"Interpersonal Psychoanalysis is by far the most distinctive and specifically American contribution to psychoanalysis. Sullivan has persuasively been described as the "Psychiatrist of America," and interpersonal psychoanalysis has clearly absorbed and exemplifies such core American values as pluralism, pragmatism, concrete experience, and interactionism. Donnel Stern and Irwin Hirsch's The Interpersonal Perspective in Psychoanalysis, 1960s-1990s: Rethinking transference and countertransference provides the most solid introduction to this unique American school and it includes a scholarly and cogent historical introduction to the overall tradition as well as to each of the vintage papers and major contributors represented. This will remain a classic collection of psychoanalytic papers for many years to come."-Lewis Aron, Ph.D., Director, New York University Postdoctoral Program in Psychotherapy and Psychoanalysis.
"This is an important book. It is also an exciting adventure. A reader can "feel-into" the psychoanalytic meaning of interpersonal as the context of co-existence-a context in which the creative freedom intrinsic to the analyst/patient dyad shapes a process of personality growth that is its "outcome." The essence of interpersonal is not communicated through theory but through its commitment to empowering psychoanalysis as psychotherapy. One could argue that if psychoanalysis is to assure its future relevance it must uniformly earn the privilege by making the same foundational commitment. This volume should be an essential treasure in any library."-Philip M. Bromberg, Ph.D., Training and Supervising Analyst, William Alanson White Psychoanalytic Institute; Adjunct Clinical Professor of Psychology, NYU Postdoctoral Program in Psychotherapy and Psychoanalysis.

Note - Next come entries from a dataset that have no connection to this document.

(** Discovery builds a well-formed registry, whatever the commands give. *)
Lemma discover_devices_wf a : registry_wf (discover_devices a).
Proof.
  unfold discover_devices, _discover_ios_devices, _discover_android_devices.
  assert (Ha : registry_wf
    (match adb_devices a with
     | Completed stdout => fold_left (discover_android_line a) (split nl stdout) Dict.empty
     | Raised _ => Dict.empty
     end)).
  { destruct (adb_devices a); [|apply registry_wf_empty].
    apply fold_left_wf; [|apply registry_wf_empty].
    intros devs line H. unfold discover_android_line.
    destruct (contains _ line); [|done]. destruct (words line); [done|].
    by apply registry_wf_set. }
  destruct (idevice_id a); [|done].
  apply fold_left_wf; [|done].
  intros devs line H. unfold discover_ios_line.
  destruct (String.eqb line EmptyString); [done|]. by apply registry_wf_set.
Qed.

Lemma update_device_status_get out device_id devs k :
  Dict.get k (update_device_status out device_id devs) =
  if String.eqb device_id k
  then refreshed out <$> Dict.get k devs
  else Dict.get k devs.
Proof.
  unfold update_device_status, refreshed.
  destruct (String.eqb device_id k) eqn:E.
  - apply String.eqb_eq in E. subst k.
    destruct (Dict.get device_id devs) as [d|] eqn:G; simpl; [|by rewrite G].
    destruct (plat_of (platform d)); [|by rewrite G].
    by rewrite dict_get_set_eq.
  - apply String.eqb_neq in E.
    destruct (Dict.get device_id devs) as [d|] eqn:G; [|done].
    destruct (plat_of (platform d)); [|done].
    by rewrite dict_get_set_ne.
Qed.

(** *** Status refresh *)

(** A device with the battery at 80 and 30 degrees. *)
Definition ex_pixel : Device :=
  {| id := "emulator-5554"; platform := "android"; name := "Pixel 7";
     os_version := "Android 14"; ble_version := "5.0+"; status := "idle";
     battery_level := 80; temperature := 30 |}.

(** The status command answers, but its temperature line cannot be read. *)
Definition ex_garbled : RunOutcome :=
  Completed ("  level: 50" +:+ nl +:+ "  temperature: n/a" +:+ nl +:+ "  scale: 100").

(** The status command answers with a level and a temperature. *)
Definition ex_status : RunOutcome :=
  Completed ("  level: 50" +:+ nl +:+ "  temperature: 250").

(** The claim that a failed refresh leaves the record as it was, and that
    a refresh that succeeds replaces it in one piece, does not hold: when
    the temperature line cannot be read the refresh fails with the new
    level already written; and a refresh that succeeds passes through a
    record with the new level and the old temperature. *)
Lemma refresh_failure_keeps_level :
  _update_android_status ex_garbled ex_pixel = (set_battery_level 50 ex_pixel, Some ValueError)
  ∧ fst (_update_android_status ex_garbled ex_pixel) ≠ ex_pixel
  ∧ snd (_update_android_status ex_status ex_pixel) = None
  ∧ refresh_trace update_android_line (status_lines ex_status) ex_pixel
    = [ex_pixel; set_battery_level 50 ex_pixel;
       set_temperature 25 (set_battery_level 50 ex_pixel)].
Proof.
  split_and!.
  - by vm_compute.
  - intros H. apply (f_equal battery_level) in H. by vm_compute in H.
  - by vm_compute.
  - by vm_compute.
Qed.

(** C5 (amended).  When the status command itself fails, the record is
    left as it was.  When the command answers, the lines are applied to
    the record in place, one after the other: the record after the refresh
    is the last state of this trace; a line that cannot be read ends the
    refresh with the fields assigned by the lines before it kept; and no
    refresh, failed or not, assigns any field other than the battery level
    and the temperature (the iOS refresh only the level). *)
Theorem status_refresh_in_place p (d : Device) :
  (∀ e, _update_status p (Raised e) d = (d, Some (exn_of e)))
  ∧ (∀ out, static (fst (_update_status p out d)) = static d)
  ∧ (∀ out, temperature (fst (_update_status IOS out d)) = temperature d)
  ∧ (∀ stdout,
       last (refresh_trace (status_line p) (split nl stdout) d)
       = Some (fst (_update_status p (Completed stdout) d)))
  ∧ (∀ stdout l1 bad l2 e,
       split nl stdout = l1 ++ bad :: l2 →
       snd (update_lines (status_line p) l1 d) = None →
       status_line p bad (fst (update_lines (status_line p) l1 d)) = Raise e →
       _update_status p (Completed stdout) d
       = (fst (update_lines (status_line p) l1 d), Some e)).
Proof.
  split_and!.
  - by destruct p.
  - intros out. apply _update_status_static.
  - intros out. apply update_ios_temperature.
  - intros stdout. rewrite refresh_trace_last. by destruct p.
  - intros stdout l1 bad l2 e Hsplit Hl1 Hbad.
    replace (_update_status p (Completed stdout) d)
      with (update_lines (status_line p) (split nl stdout) d) by (by destruct p).
    rewrite Hsplit. by apply update_lines_app_raise.
Qed.

Lemma status_refresh_in_place_witness :
  _update_status Android ex_garbled ex_pixel
  = (set_battery_level 50 ex_pixel, Some ValueError).
Proof.
  destruct (status_refresh_in_place Android ex_pixel) as (_ & _ & _ & _ & H).
  apply (H _ ["  level: 50"] "  temperature: n/a" ["  scale: 100"] ValueError);
    by vm_compute.
Defined.

End RegistryProps.

(** ** The worker pool *)

Module SchedulerProps.
Import Py Orchestrator RegistryProps.

Section Scheduler.

Variable float_of_str : string → PyResult float.

Local Abbreviation run_platform_test := (run_platform_test float_of_str).
Local Abbreviation step_thread := (step_thread float_of_str).
Local Abbreviation complete := (complete float_of_str).
Local Abbreviation sched_step := (sched_step float_of_str).
Local Abbreviation run_schedule := (run_schedule float_of_str).

(** *** One step of one execution *)

(** What the local variables of an execution hold, given the platform [pl]
    of its device: the outcome of the test is the one the platform runner
    gives, a refresh in progress writes to the execution's own device, and
    the result is built from that outcome under the device's key. *)
Definition cont_ok (pl : string) (t : Thread) (k : Cont) : Prop :=
  match k with
  | KPre => True
  | KPost _ o => o = run_platform_test pl (env t)
  end.

Definition built (pl : string) (t : Thread) (r : TestResult) : Prop :=
  ∃ drain final temp,
    r = build_result (env t) (test t) (run_platform_test pl (env t))
          drain final temp (dev t).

"This book locates and pays homage to the origins and early development of the interpersonal perspective but really does so much more than simply historiographical duty. In examining key voices over several generations of interpersonalists, we actually see and feel the radical vision. For some the birth narratives offer up Ferenczi (Wolstein, Searles), for others, it is Sullivan (Hirsch Stern), for others still post modernism and post structuralism (Levenson), for others it is in the power of examining psychotic process (Searles, Barnett) and for others it is the unsettling of technique (Wolstein, Greenberg). We can see a variety of two person readings of early object relations (Bromberg, Stern). This book is a brilliant re-reading of the interpersonal worlds in which the editors Hirsch and Stern are prominent members of a current generation. In so many unique idioms and voices and stances, we are urged to loosen our grip on certainty, to face the harrowing experience of patient's suffering without retreating from our own. This collection gives us a half-century of wisdom, as useful for the mature as for the novice analyst."-Adrienne Harris, New York University, Editor of the Relational Perspectives Book Series.